Because God's not a tame lion.
So very true. It was the book of Job that caused me to question the underpinnings of the entire IBLP system of theology. I came away realizing that it was heretical in its very foundation.
WOW! WOW! WOW!!!
Such a wonderful concept! And this is something I have been working through lately! When the focus is on about how good "I am doing to move the wall" then it is a self-centered focus!!
I love how Dr. Orrison weaves "love" and "relationship" together as well!!! This is another concept that I have been trying to wrap my head around. Awesome!!!
The entire article lands the hammer right on the nail but two things that helped me that I want to point out are:
*"Thus, the formula is held as valid simply because of the respect for the teacher presenting it." -Wow, I see this all the time!!! And it helps me understand my parents much better as well. My dad would say it was his fault. Because he did such a bad job of applying ATI to our lives. But I know that isn't the case!! But somehow he trusted the formula and had too great of respect for the teacher to admit that it was the formula that was flawed.
*"But the point of these passages is not to focus on the action but on the Object." -Really awesome!!! So many times I think, "Why isn't God helping us out financially a little more? We tithe and are raising our family to know Him." But God isn't a slot machine where you put your tithe in and then tons of money comes out! He is a person!!! I love that!!!
Again, Thanks so much! I loved the whole article!!!
Recently I was reading to my children some stories from George Mueller's life. In one of the stories someone sent him money to start a fund that would support his family. He refused it because he was afraid that he would trust in the fund more that he would trust in God. I think formulas work the same way. Formulas for living the Christian life cause us to depend on our own works instead of on the leading of the Holy Spirit. There is no formula that fits every situation. I think of them as a tool but not a rule. It's like baking bread. You can follow the recipe but if it is a humid day you need to add more flour.

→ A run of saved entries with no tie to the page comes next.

Lemma find_port_ok st p : forall slots, (forall a, Some a ∈ slots -> is_Some (pt_mem st !! a)) ->
  exists o, find_port st slots p = Ok o /\ match o with
    | Some a => Some a ∈ slots /\ exists t, pt_mem st !! a = Some t /\ lt_adb_port t = p
    | None => forall a t, Some a ∈ slots -> pt_mem st !! a = Some t -> lt_adb_port t <> p
    end.
Proof.
  induction slots as [|[a|] slots IH]; intros Hs; cbn [find_port].
  - exists None. split; [done|]. by intros a t ?%elem_of_nil.
  - destruct (Hs a) as [t Ht]; [by left|]. unfold get_lt. rewrite Ht. cbn [access res_bind]. case_bool_decide as Hp.
    + exists (Some a). split; [done|]. split; [by left|eauto].
    + destruct IH as (o & -> & Ho); [intros b Hb; apply Hs; by right|]. exists o. split; [done|]. destruct o as [b|].
      * destruct Ho as [Hb Hbt]. split; [by right|done].
      * intros b tb [[= ->]|Hb]%elem_of_cons Hbt; [congruence|by eapply Ho].
  - destruct IH as (o & -> & Ho); [intros b Hb; apply Hs; by right|]. exists o. split; [done|]. destruct o as [b|].
    + destruct Ho as [Hb Hbt]. split; [by right|done].
    + intros b tb [[= ]|Hb]%elem_of_cons Hbt. by eapply Ho.
Qed.

Lemma serial_taken_ok st s : forall l, (forall a, a ∈ l -> is_Some (pt_mem st !! a)) ->
  exists b, serial_taken st l s = Ok b /\ (b = true <-> exists a t, a ∈ l /\ pt_mem st !! a = Some t /\ lt_serial t = Some s).
Proof.
  induction l as [|a l IH]; intros Hl; cbn [serial_taken]; [exists false; split; [done|]; split; [done|by intros (? & ? & ?%elem_of_nil & _)]|].
  destruct (Hl a) as [t Ht]; [by left|]. unfold get_lt. rewrite Ht. cbn [access res_bind]. case_bool_decide as Hs.
  - exists true. split; [done|]. split; [|done]. intros _. exists a, t. split; [by left|done].
  - destruct IH as (b & -> & Hb); [intros x Hx; apply Hl; by right|]. exists b. split; [done|]. rewrite Hb. split.
    + intros (x & tx & Hx & H). exists x, tx. split; [by right|done].
    + intros (x & tx & [->|Hx]%elem_of_cons & Hxt & Hxs); [congruence|]. by exists x, tx.
Qed.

I agree, God was angered at the wrong theology of Job's friends (See Job 42). While Job increasingly moved in the direction of trusting his soul to the provision of God for his justification, his friends held the line of cause and effect ignoring God's provisions. The book of Job is what initially caused me to see through the heresies of the IBLP system.
7 And so it was, after the Lord had spoken these words to Job, that the Lord said to Eliphaz the Temanite, “My wrath is aroused against you and your two friends, for you have not spoken of Me what is right, as My servant Job has. 8 Now therefore, take for yourselves seven bulls and seven rams, go to My servant Job, and offer up for yourselves a burnt offering; and My servant Job shall pray for you. For I will accept him, lest I deal with you according to your folly; because you have not spoken of Me what is right, as My servant Job has.”